Se qualcuno si fosse creato l'aspettativa - a partire dall'idea di «raffinatezza» ed «eleganza» ed «eleganza» - di ristoranti «stellati» in cui si sopravvalutata la pur dignitosa professionalità del cuoco con parole definizioni francesi e scemenze simili, ebbene si sarebbe sbagliato totalmente.
Se non per qualche errore o incidente di percorso, mai e poi mai mi siederei ad un tavolo di un esercizio (fatico anche a considerarlo ristoro) in cui all'astante sia fatto pagare l'affitto di un piatto (intendendo la stoviglia) troppo esuberante rispetto al miserrimo contenuto cui fa in genere da cornice: mi piace alzarmi dalla sedia sazio e soddisfatto el pasto che ho consumato.
Per me il design e tutte le corbellerie sull'artisticità del piatto - che giustificherebbero il trapasso di un'onesta professione artigianale verso l'olimpo dell'arte propriamente detta (sia che si tratti di quella figurativa, di musica, di letteratura, di danza, di poesia o di teatro) - non stanno ne' in cielo ne' in terra: la stoviglia - qualunque forma o dimensione abbia - deve essere riempita senza troppi fronzoli e/o arzigogoli, e non sembrare una piazzola per camper da otto posti colmata al centro con una tendina Chechua da due persone! Ne' ritengo che esistano fenomeni (vedi i vari Cracco, Barbieri, Bastianich, Cannavacciuolo e compagnia cantante) tali da passare per televisione a inoculare la detestabile idea classista che saper cucinare per qualcuno sia un mezzo di sussistenza e per qualche eletto l'albero della cuccagna.

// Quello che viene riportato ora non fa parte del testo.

(* ===== verification/Kernel.v ===== *)
(** The turn kernel (src/crates/philo-agent-kernel): its protocol vocabulary,
    its state and the pure transition function.

    Module [kernel] plays the part of the crate: [protocol.rs], [state.rs],
    [tool_loop.rs] and [transition.rs], one definition per type and function.
    The identifiers of the [string_id!] macro are their strings. *)

From S2P Require Import Prelude RustStr.

Module kernel.

Abbreviation TurnId := string.
Abbreviation ModelCallId := string.
Abbreviation EffectId := string.
Abbreviation ToolBatchId := string.
Abbreviation ToolCallId := string.

(** ** protocol.rs *)

Inductive UserPart : Type :=
| UserText (text : string)
| UserImage (media_type : string) (bytes : list Byte.byte).

Inductive InvalidUserMessage : Type :=
| EmptyParts
| EmptyTextPart.

Record UserMessage : Type := { parts : list UserPart }.

Definition empty_text_part (part : UserPart) : bool :=
  match part with UserText text => str_is_empty text | UserImage _ _ => false end.

Definition user_from_parts (ps : list UserPart) : outcome InvalidUserMessage UserMessage :=
  if is_nil ps then Err EmptyParts
  else if any empty_text_part ps then Err EmptyTextPart
  else Ok {| parts := ps |}.

Record KernelToolCall : Type := {
  call_id : ToolCallId;
  call_name : string;
  call_arguments : string
}.

Inductive KernelToolResultOutcome : Type :=
| Success (content : string)
| Error (code message : string).

Record KernelToolResult : Type := {
  result_call_id : ToolCallId;
  result_outcome : KernelToolResultOutcome
}.

Inductive AssistantBlock : Type :=
| TextBlock (text : string)
| ToolCallBlock (call : KernelToolCall).

Inductive InvalidAssistantOutput : Type := EmptyTextBlock.

Record AssistantOutput : Type := {
  blocks : list AssistantBlock;
  unsupported : bool
}.

Definition empty_text_block (block : AssistantBlock) : bool :=
  match block with TextBlock text => str_is_empty text | ToolCallBlock _ => false end.

Definition from_blocks (bs : list AssistantBlock)
    : outcome InvalidAssistantOutput AssistantOutput :=
  if any empty_text_block bs then Err EmptyTextBlock
  else Ok {| blocks := bs; unsupported := false |}.

Definition block_text (block : AssistantBlock) : option string :=
  match block with TextBlock text => Some text | ToolCallBlock _ => None end.
Definition block_call (block : AssistantBlock) : option KernelToolCall :=
  match block with TextBlock _ => None | ToolCallBlock call => Some call end.
Definition is_tool_call (block : AssistantBlock) : bool :=
  match block with TextBlock _ => false | ToolCallBlock _ => true end.

(** [AssistantOutput::text]. *)
Definition output_text (output : AssistantOutput) : string :=
  concat_str (filter_map block_text (blocks output)).

Definition tool_call_batch (output : AssistantOutput) : option (list KernelToolCall) :=
  let calls := filter_map block_call (blocks output) in
  if is_nil calls then None else Some calls.

Definition contains_tool_call (output : AssistantOutput) : bool :=
  any is_tool_call (blocks output).

Definition is_unsupported (output : AssistantOutput) : bool := unsupported output.

(** The sugar constructors; their [expect] is the [Panic] of [of_blocks]. *)
Definition of_blocks (bs : list AssistantBlock) : outcome Empty_set AssistantOutput :=
  match from_blocks bs with Ok o => Ok o | _ => Panic end.

Definition final_text (text : string) : outcome Empty_set AssistantOutput :=
  of_blocks (if str_is_empty text then [] else [TextBlock text]).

Ben vengano gli «chef» Rubio che promuovono la cucina per camionisti, dunque.
Ciò premesso, vado a ragionare della Pizzeria da Felice che di felice ha veramente tutto: l'«eleganza» e la «raffinatezza» come indice di una soverchia semplicità - tipica da loft ottimamente restaurato - che non sarebbe neanche nelle mie corde artistiche (il post-industrial), non fosse che veramente ogni elemento si trova incastonato al suo posto con rigore, gusto e intelligenza (ivi inclusa la carta da parati, se non è un trompe-l'oeil); il tutto condito con un'illuminazione efficace ma gentile, con un ammobiliamento capace di dare ampiezza e vigore agli spazi ed un notevole senso di pulizia e di ordine.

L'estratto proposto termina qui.